### What the task asks
Having found the line containing "destruct (session_open_cases s" in the data below, reproduce that line and each one after it to the end, exactly, and include nothing else.

Stored data
Lemma inbound_change s id prio f eff :
  (f = FrOpen → 0 ≤ prio ≤ 7) → (∀ n, f = FrData n → 0 ≤ n) →
  eff = (match f with FrData n => ReceivedOn id n | FrWindowUpdate delta => GrantedOn id (grant delta) | _ => Quiet end) →
  let r := apply_inbound_frame s id prio f in session_change s r.1 (if r.2 is Ok _ then eff else Rejected).
Proof.
  intros Hp Hn ->. destruct f as [| |n|delta| | | |].
  - unfold apply_inbound_frame. destruct (authenticated s) eqn:Ea; cbn [negb]; [|by apply ch_same; auto].
    destruct (session_open_cases s id prio DEFAULT_INITIAL_STREAM_CREDIT) as [(r & ->)|(_ & Hsz & Hid & ->)]; cbn.
    + by apply ch_same; auto.
    + eapply ch_open; eauto. done.
  - unfold apply_inbound_frame. destruct (authenticated s); cbn [negb]; [|by apply ch_same; auto].
    destruct (streams s !! id) as [c|] eqn:Ec; [|by apply ch_same; auto].
    destruct (_ || _); cbn; [by apply ch_same; auto|]. by eapply (ch_update _ _ id c _ true false).
  - destruct (data_cases s id prio n) as [(r & ->)|(c & Hc & _ & Hb & ->)]; cbn; [by apply ch_same; auto|].
    eapply ch_receive; eauto.
  - unfold apply_inbound_frame. destruct (authenticated s); cbn [negb]; [|by apply ch_same; auto].
    destruct (window_cases s id delta) as [(r & ->)|(c & Hc & Hw & ->)]; cbn; [by apply ch_same; auto|].
    eapply ch_grant; eauto.
  - unfold apply_inbound_frame. destruct (authenticated s); cbn [negb]; [|by apply ch_same; auto].
    pose proof (transition_change s id TrReset true) as Ht. cbn zeta in Ht.
    destruct (transition_cases s id TrReset) as [(r & Hr)|(c & st & _ & _ & _ & Hr)]; rewrite Hr in Ht |- *; exact Ht.
  - unfold apply_inbound_frame. destruct (authenticated s); cbn; [by apply ch_ticks|by apply ch_same; auto].
  - unfold apply_inbound_frame. destruct (authenticated s); cbn; [by apply ch_ticks|by apply ch_same; auto].
  - unfold apply_inbound_frame. destruct (authenticated s); cbn [negb]; [|by apply ch_same; auto].
    pose proof (transition_change s id ReceiveClose true) as Ht. cbn zeta in Ht.
    destruct (transition_cases s id ReceiveClose) as [(r & Hr)|(c & st & _ & _ & _ & Hr)]; rewrite Hr in Ht |- *; exact Ht.
Qed.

### Task output
    destruct (session_open_cases s id prio DEFAULT_INITIAL_STREAM_CREDIT) as [(r & ->)|(_ & Hsz & Hid & ->)]; cbn.
    + by apply ch_same; auto.
    + eapply ch_open; eauto. done.
  - unfold apply_inbound_frame. destruct (authenticated s); cbn [negb]; [|by apply ch_same; auto].
    destruct (streams s !! id) as [c|] eqn:Ec; [|by apply ch_same; auto].
    destruct (_ || _); cbn; [by apply ch_same; auto|]. by eapply (ch_update _ _ id c _ true false).
  - destruct (data_cases s id prio n) as [(r & ->)|(c & Hc & _ & Hb & ->)]; cbn; [by apply ch_same; auto|].
    eapply ch_receive; eauto.
  - unfold apply_inbound_frame. destruct (authenticated s); cbn [negb]; [|by apply ch_same; auto].
    destruct (window_cases s id delta) as [(r & ->)|(c & Hc & Hw & ->)]; cbn; [by apply ch_same; auto|].
    eapply ch_grant; eauto.
  - unfold apply_inbound_frame. destruct (authenticated s); cbn [negb]; [|by apply ch_same; auto].
    pose proof (transition_change s id TrReset true) as Ht. cbn zeta in Ht.
    destruct (transition_cases s id TrReset) as [(r & Hr)|(c & st & _ & _ & _ & Hr)]; rewrite Hr in Ht |- *; exact Ht.
  - unfold apply_inbound_frame. destruct (authenticated s); cbn; [by apply ch_ticks|by apply ch_same; auto].
  - unfold apply_inbound_frame. destruct (authenticated s); cbn; [by apply ch_ticks|by apply ch_same; auto].
  - unfold apply_inbound_frame. destruct (authenticated s); cbn [negb]; [|by apply ch_same; auto].
    pose proof (transition_change s id ReceiveClose true) as Ht. cbn zeta in Ht.
    destruct (transition_cases s id ReceiveClose) as [(r & Hr)|(c & st & _ & _ & _ & Hr)]; rewrite Hr in Ht |- *; exact Ht.
Qed.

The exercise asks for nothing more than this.